Gould, Benjamin Apthorp (1824–1896)
American astronomer who founded the Astronomical Journal and later
established Argentina's National Observatory. Gould graduated from Harvard
in 1844, then, having studied for a year at Berlin, he obtained his Ph.D.
from Göttingen University in 1848 under Karl Gauss.
On his return to the United States he served as head of the longitude department
of the US Coast Survey from 1852 to 1867, pioneering the use of the telegraph
in measuring longitude. At the same time he founded the Astronomical
Journal (1849) and edited it until 1861 when its publication was halted
by the Civil War. He was also connected with the Dudley Observatory, Albany,
from 1855 and served as its director briefly in 1858 before being forced
to get out of town the following year. After his traumatic expulsion from
Albany he handled his father's business for some time. He set up a private
observatory in Cambridge, Massachusetts, financed by his wife, and in 1862
produced a star catalogue that brought together measurements made at various
observatories. He left for Argentina in 1870. The 15 years spent in Cordoba
were by far the most productive of Gould's career. He established the Argentine
National Observatory and began the first major survey of the southern skies.

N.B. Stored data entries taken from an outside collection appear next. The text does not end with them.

Lemma ecies_encrypt_tag_witness :
  exists ephem z iv c,
    raw_get_ecdh_key Toy.providers (privkey ephem)
      (upto 32 (Toy.key_a ++ Toy.key_a)) (from 32 (Toy.key_a ++ Toy.key_a))
    = Ok z
    /\ len (ECCx.raw_pubkey ephem) = 64 /\ len iv = 16
    /\ len c = len [x61; x62; x63]
    /\ fst (ECCx.ecies_encrypt Toy.providers [x61; x62; x63]
              (Toy.key_a ++ Toy.key_a) [x07] Toy.world0)
       = Ok ([x04] ++ ECCx.raw_pubkey ephem ++ iv ++ c
             ++ hmac_sha256 Toy.providers (key_mac_of Toy.providers z)
                  (iv ++ c ++ [x07])).
Proof.
  destruct (ECCx.ecies_encrypt Toy.providers [x61; x62; x63]
              (Toy.key_a ++ Toy.key_a) [x07] Toy.world0) as [r w'] eqn:E.
  destruct r as [env| e |]; [| vm_compute in E; discriminate
                              | vm_compute in E; discriminate].
  destruct (@ecies_encrypt_tag Toy.providers _ _ _ _ _ _ E)
    as (ephem & z & iv & c & log0 & Hz & H64 & Hiv & Hc & He & _).
  exists ephem, z, iv, c.
  repeat (split; [assumption|]). simpl fst. now rewrite He.
Defined.

(** C1 as stated fails: in this run the one HMAC call made has for its
    message [env[65:-32] ‖ shared_mac_data], the IV and the ciphertext;
    the message with the ephemeral key in front, [env[1:-32] ‖
    shared_mac_data], is 64 bytes longer, and the tag is not its MAC. *)
Lemma ecies_encrypt_tag_leaves_out_R :
  exists env w' kmac msg,
    ECCx.ecies_encrypt Toy.providers [x61; x62; x63]
      (Toy.key_a ++ Toy.key_a) [x07] Toy.world0 = (Ok env, w')
    /\ hmac_calls (calls w') = [(kmac, msg)]
    /\ msg = between 65 (-32) env ++ [x07]
    /\ len (between 1 (-32) env ++ [x07]) = len msg + 64
    /\ from (-32) env = hmac_sha256 Toy.providers kmac msg
    /\ from (-32) env
       <> hmac_sha256 Toy.providers kmac (between 1 (-32) env ++ [x07]).
Proof.
  do 4 eexists.
  split; [vm_compute; reflexivity|].
  split; [vm_compute; reflexivity|].
  split; [vm_compute; reflexivity|].
  split; [vm_compute; reflexivity|].
  split; [vm_compute; reflexivity|].
  vm_compute. discriminate.
Qed.

(** *** Runs under the laws *)

Lemma assert_run {A} cond (k : M A) w :
  cond = true -> (assert cond ;; k) w = k w.
Proof. intros ->. reflexivity. Qed.

Lemma logged_lift_run {A B} c (r : result A) a (k : A -> M B) w :
  r = Ok a -> (x <- (log c ;; lift r) ;; k x) w = k a (with_calls [c] w).
Proof. intros ->. reflexivity. Qed.

Lemma logged_ret_run {A B} c (v : A) (k : A -> M B) w :
  (x <- (log c ;; ret v) ;; k x) w = k v (with_calls [c] w).
Proof. reflexivity. Qed.

Lemma gen_IV_run {B} (k : bytes -> M B) w iv rest :
  ivs w = iv :: rest ->
  (x <- pyelliptic_gen_IV ;; k x) w
  = k iv (mkWorld (calls w ++ [call_gen_IV]) (keygen w) rest).
Proof.
  intros H. unfold pyelliptic_gen_IV, bind, log. simpl. now rewrite H.
Qed.

Section ECIESRuns.
Variable P : Providers.
Hypothesis L : ProviderLaws P.

Lemma len_kdf_32 z : len (upto 32 (sha256 P (kdf_input z 1))) = 32.
Proof. rewrite len_upto, (sha256_len L) by lia. reflexivity. Qed.

Lemma len_key_enc_of z : len (key_enc_of P z) = 16.
Proof.
  unfold key_enc_of. rewrite len_upto, len_kdf_32 by lia. reflexivity.
Qed.

(** [ecies_encrypt], step by step, when the random source hands out a
    good pair [k] and a 16-byte [iv] and the key agreement and the
    cipher answer [z] and [c]. *)
Lemma ecies_encrypt_run data pub m w skipped k ks iv rest z c :
  keygen w = skipped ++ k :: ks -> Forall short_key skipped ->
  ivs w = iv :: rest ->
  good_pair P k -> len iv = 16 ->
  raw_get_ecdh_key P (privkey k) (upto 32 pub) (from 32 pub) = Ok z ->
  len z = 32 ->
  ciphering P (key_enc_of P z) iv 1 data = Ok c -> len c = len data ->
  exists w',
    ECCx.ecies_encrypt P data pub m w
    = (Ok ([x04] ++ ECCx.raw_pubkey k ++ iv ++ c
           ++ hmac_sha256 P (key_mac_of P z) (iv ++ c ++ m)), w').
Proof.
  intros Hk Hs Hivs Hg Hiv Hz Hlz Hc Hlc.
  destruct (@init_generate P w skipped k ks Hk Hs Hg) as [l Hinit].
  assert (H64 : len (ECCx.raw_pubkey k) = 64).
  { rewrite raw_pubkey_eq. apply Hg. }
  unfold ECCx.ecies_encrypt.
  erewrite bind_Ok by exact Hinit.
  unfold ecc_raw_get_ecdh_key.
  erewrite logged_lift_run by exact Hz.
  rewrite assert_run by (rewrite Hlz; reflexivity).
  erewrite bind_Ok by apply eciesKDF_32.
  rewrite assert_run by (rewrite len_kdf_32; reflexivity).
  unfold hashlib_sha256. rewrite logged_ret_run.
  rewrite assert_run by (rewrite (sha256_len L); reflexivity).
  erewrite gen_IV_run by (simpl; exact Hivs).
  rewrite assert_run by (rewrite Hiv; reflexivity).
  unfold pyelliptic_ciphering.
  erewrite logged_lift_run by exact Hc.
  rewrite assert_run by (rewrite Hlc; apply Z.eqb_refl).
  unfold pyelliptic_hmac_sha256. rewrite logged_ret_run.
  rewrite assert_run by (rewrite (hmac_len L); reflexivity).
  assert (Hfrom : from (1 + 64) (ascii_chr 4 ++ ECCx.raw_pubkey k ++ iv ++ c)
                  = iv ++ c).
  { rewrite app_assoc. apply from_app. rewrite len_app, H64. reflexivity. }
  rewrite Hfrom. unfold str_to_bytes.
  rewrite <- (app_assoc iv c m).
  set (tag := hmac_sha256 P _ (iv ++ c ++ m)).
  assert (Ht : len tag = 32) by apply (hmac_len L).
  assert (Hlen : len ((ascii_chr 4 ++ ECCx.raw_pubkey k ++ iv ++ c) ++ tag)
                 = 113 + len data).
  { rewrite !len_app, H64, Hiv, Hlc, Ht. change (len (ascii_chr 4)) with 1.
    lia. }
  rewrite assert_run.
  2:{ rewrite Hlen. apply andb_true_iff. split; apply Z.eqb_eq; lia. }
  rewrite assert_run.
  2:{ rewrite Hlen. unfold ECCx.ecies_encrypt_overhead_length.
      apply Z.eqb_eq. lia. }
  unfold ret. eexists. f_equal. f_equal.
  change (ascii_chr 4) with [x04]. now rewrite <- !app_assoc.
Qed.


End ECIESRuns.

(** What [ecies_encrypt] and [ecies_decrypt] find when a valid
    recipient meets fresh randomness: the pair and the IV handed out,
    the secret both sides agree on, and the ciphertext. *)
Lemma ecies_setting P (recipient : ECCx.t) (data : bytes) (w : world) :
  ProviderLaws P -> valid_object P recipient -> fresh_randomness P w ->
  exists skipped k ks iv rest z c,
    keygen w = skipped ++ k :: ks /\ Forall short_key skipped
    /\ ivs w = iv :: rest
    /\ good_pair P k /\ len iv = 16 /\ len z = 32
    /\ raw_get_ecdh_key P (privkey k) (upto 32 (ECCx.raw_pubkey recipient))
         (from 32 (ECCx.raw_pubkey recipient)) = Ok z
    /\ raw_get_ecdh_key P (privkey recipient) (upto 32 (ECCx.raw_pubkey k))
         (from 32 (ECCx.raw_pubkey k)) = Ok z
    /\ ciphering P (key_enc_of P z) iv 1 data = Ok c
    /\ len c = len data
    /\ ciphering P (key_enc_of P z) iv 0 c = Ok data.
Proof.
  intros L (_ & _ & Vc)
    (skipped & k & ks & iv & rest & Hk & Hs & Hg & Hivs & Hiv).
  pose proof Hg as (_ & _ & _ & Kc).
  rewrite <- raw_pubkey_eq in Kc.
  destruct (ecdh_agree L _ _ _ _ _ _ Kc Vc) as (z & Hlz & Hz1 & Hz2).
  destruct (cipher_inverse L (key_enc_of P z) iv data
              (len_key_enc_of L z) Hiv) as (c & Hc & Hlc & Hd).
  exists skipped, k, ks, iv, rest, z, c. auto 12.
Qed.

(** C8: with the laws of the libraries, a valid recipient and fresh
    randomness, [ecies_encrypt] returns, and the envelope is 113 bytes
    longer than the plaintext (113 bytes for the empty plaintext).  The
    length holds of every envelope [ecies_encrypt] ever returns, since
    the method asserts it before returning. *)
Theorem ecies_encrypt_length P (raw_privkey : option bytes) (w0 w0' : world)
    (recipient : ECCx.t) (data shared_mac_data : bytes) (w : world) :
  ProviderLaws P ->
  ECCx.__init__ P raw_privkey w0 = (Ok recipient, w0') ->
  fresh_randomness P w ->
  (exists env w',
     ECCx.ecies_encrypt P data (ECCx.raw_pubkey recipient) shared_mac_data w
     = (Ok env, w')
     /\ len env = 113 + len data)
  /\ (forall pub w1 env w',
        ECCx.ecies_encrypt P data pub shared_mac_data w1 = (Ok env, w') ->
        len env = 113 + len data).
Proof.
  intros L Hinit Hfresh.
  assert (G : forall pub w1 env w',
             ECCx.ecies_encrypt P data pub shared_mac_data w1 = (Ok env, w')
             -> len env = 113 + len data).
  { intros pub w1 env w' H. apply ecies_encrypt_inv in H.
    destruct H as (ephem & z & iv & c & log0 & V & _ & _ & Hiv & _ & Hc
                   & Ht & -> & _).
    destruct V as (H64 & _).
    rewrite !len_app, H64, Hiv, Hc, Ht. change (len [x04]) with 1. lia. }
  split; [|exact G].
  apply init_valid in Hinit.
  destruct (ecies_setting data L Hinit Hfresh)
    as (skipped & k & ks & iv & rest & z & c & Hk & Hs & Hivs & Hg & Hiv
        & Hlz & Hz & _ & Hc & Hlc & _).
  destruct (@ecies_encrypt_run P L data (ECCx.raw_pubkey recipient)
              shared_mac_data w skipped k ks iv rest z c)
    as [w' Hrun]; try assumption.
  do 2 eexists. split; [exact Hrun|]. eapply G. exact Hrun.
Qed.


Lemma toy_fresh : fresh_randomness Toy.providers Toy.world0.
Proof.
  exists [Toy.pair_of Toy.key_short], (Toy.pair_of Toy.key_b), [], Toy.iv0, [].
  split; [reflexivity|]. split.
  - constructor; [|constructor]. split; vm_compute; discriminate.
  - repeat split; vm_compute; reflexivity.
Qed.

Lemma toy_recipient :
  ECCx.__init__ Toy.providers (Some Toy.key_a) Toy.world0
  = (Ok (Toy.pair_of Toy.key_a),
     with_calls [call_privtopub Toy.key_a;
                 call_ecc_init (Some Toy.key_a) (Some Toy.key_a)
                   (Some Toy.key_a);
                 call_get_privkey_format Toy.key_a;
                 call_check_key Toy.key_a Toy.key_a Toy.key_a] Toy.world0).
Proof. vm_compute. reflexivity. Qed.

Lemma ecies_encrypt_length_witness :
  exists env w',
    ECCx.ecies_encrypt Toy.providers [] (Toy.key_a ++ Toy.key_a) [x07]
      Toy.world0 = (Ok env, w')
    /\ len env = 113 + len (@nil byte).
Proof.
  exact (proj1 (@ecies_encrypt_length Toy.providers (Some Toy.key_a)
                  Toy.world0 _ (Toy.pair_of Toy.key_a) [] [x07] Toy.world0
                  ToyFacts.laws toy_recipient toy_fresh)).
Defined.


(* ------------------------------------------------------------------ *)
(** ** More on the objects of the class *)

Section MoreObjects.
Variable P : Providers.

Ltac unfold_has_valid_keys :=
  unfold ECCx.has_valid_keys, try_except, try_except_if,
    bitcoin_get_privkey_format, ecc_raw_check_key, ECCx._decode_pubkey;
  rewrite ?raw_privkey_eq;
  unfold bind, log, lift, ret, raise.

(** [has_valid_keys] leaves the random source alone and raises
    nothing. *)
Lemma has_valid_keys_quiet self w :
  keygen (snd (ECCx.has_valid_keys P self w)) = keygen w
  /\ ivs (snd (ECCx.has_valid_keys P self w)) = ivs w
  /\ forall e, fst (ECCx.has_valid_keys P self w) <> Raise e.
Proof.
  unfold_has_valid_keys.
  destruct (get_privkey_format P (privkey self)) as [[]| e |];
    try (destruct (ECCx.is_AssertionError e));
    try (simpl; repeat split; discriminate).
  destruct (verify_pubkey (ECCx.raw_pubkey self)) as [[]| e |];
    try (simpl; repeat split; discriminate).
  destruct (raw_check_key P (privkey self) _ _) as [z| e |];
    try (simpl; repeat split; discriminate).
  destruct (negb (z =? 0)); simpl; repeat split; discriminate.
Qed.

(** It answers [False] on an object whose private key the format test
    lets through or refuses, and whose public key is not 64 bytes. *)
Lemma has_valid_keys_bad_pubkey self w :
  len (ECCx.raw_pubkey self) <> 64 ->
  get_privkey_format P (privkey self) <> OutOfFuel ->
  fst (ECCx.has_valid_keys P self w) = Ok false.
Proof.
  intros Hl Hf. unfold_has_valid_keys.
  assert (V : exists e, verify_pubkey (ECCx.raw_pubkey self) = Raise e).
  { unfold verify_pubkey.
    destruct (Z.eqb_spec (len (ECCx.raw_pubkey self)) 64);
      [contradiction | simpl; eauto]. }
  destruct V as [e' V]. rewrite V.
  destruct (get_privkey_format P (privkey self)) as [[]| e |];
    try (destruct (ECCx.is_AssertionError e)); try reflexivity.
  contradiction.
Qed.

Lemma ECC_init_None_inv w s w1 :
  ECC_init P None None None w = (Ok s, w1) ->
  exists rest,
    keygen w = s :: rest
    /\ w1 = mkWorld (calls w ++ [call_ecc_init None None None]) rest (ivs w).
Proof.
  unfold ECC_init, bind, log. simpl.
  destruct (keygen w) as [|k rest]; intros H; inversion H; subst.
  now exists rest.
Qed.

(** The object the loop returns did not ask for another turn. *)
Lemma init_loop_kept fuel x y priv :
  forall w self w',
    ECCx.init_loop P fuel x y priv w = (Ok self, w') ->
    privkey self = [] \/ len (privkey self) = 32.
Proof.
  induction fuel as [|fuel IH]; intros w self w' H; simpl in H;
    [discriminate|].
  apply bind_Ok_inv in H. destruct H as (s & w1 & _ & H).
  rewrite raw_privkey_eq in H.
  destruct (truthy (privkey s) && negb (len (privkey s) =? 32)) eqn:C.
  - eapply IH. exact H.
  - apply bind_Ok_inv in H. destruct H as (ok & w2 & _ & H).
    destruct ok; simpl in H; [|discriminate]. inversion H; subst.
    apply andb_false_iff in C. destruct C as [T|N].
    + left. destruct (privkey self); [reflexivity | discriminate].
    + right. apply negb_false_iff, Z.eqb_eq in N. exact N.
Qed.
Lemma after_transfer_reachable d : d = usd \/ d = eur -> reachable d (after_transfer d).
Proof. intros Hd. unfold after_transfer. apply reachable_call, after_first_buy_reachable, Hd. Qed.

(** ** Invariants of the ledger *)

(** The sale counter: a buy checks it against the total supply before it
    raises it. *)
Lemma _buy_within_supply d w buyer deposit s s' l :
  _buy d w buyer deposit s = Ok tt s' l -> tokensSold s' <= TOTAL_SUPPLY.
Proof.
  intros H. pose proof (_buy_ok _ _ _ _ _ _ _ H) as (_ & _ & _ & _ & Hs).
  unfold _buy in H.
  step_in H. step_as H Hdep.
  step_as H Htok. apply _getTokensForUsdc_ok in Htok as (-> & -> & ->).
  step_as H Hnz. step_in H. step_as H Hsold. step_as H Hcap.
  apply N.ltb_ge in Hcap. rewrite Hs. exact Hcap.
Qed.

Lemma buy_within_supply d w sender value s s' l :
  buy d w sender value s = Ok tt s' l -> tokensSold s' <= TOTAL_SUPPLY.
Proof.
  intros H. unfold buy in H.
  apply nonReentrant_ok in H as (Hst & sb & H & ->). simpl.
  destruct (backing d).
  - do 5 step_in H. eapply _buy_within_supply; eassumption.
  - do 5 step_in H. eapply _buy_within_supply; eassumption.
Qed.

(** Every entry point but [buy] leaves the sale counter alone. *)
Lemma call_keeps_tokensSold d w sender c :
  (forall value, c <> CallBuy value) -> rel (keeps tokensSold) (call d w sender c).
Proof.
  intros Hc. destruct c; try (exfalso; eapply Hc; reflexivity);
    unfold_entry; rel_walk.
Qed.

The Observatory's first survey of naked-eye stars was published as the Uranometria
Argentina (1879). This was followed by the fuller recording, published
in 1884, of 73,160 stars from 23°S to 80°S and in 1886 by the publication
of the Catŕlago General (General Catalogue) containing the more accurate
recording of 32,448 stellar coordinates. This important work was continued
by Gould's successor, Juan Thomé. An extended band of young stars, cloud,
and dust that forms a spur off one of the spiral arms of our Galaxy, revealed
by the southern surveys, was subsequently named the Gould
Belt. In 1885 Gould returned to Massachusetts where he restarted the
Astronomical Journal and worked on the 1,000 photographic plates of star
clusters he brought back with him from Cordoba.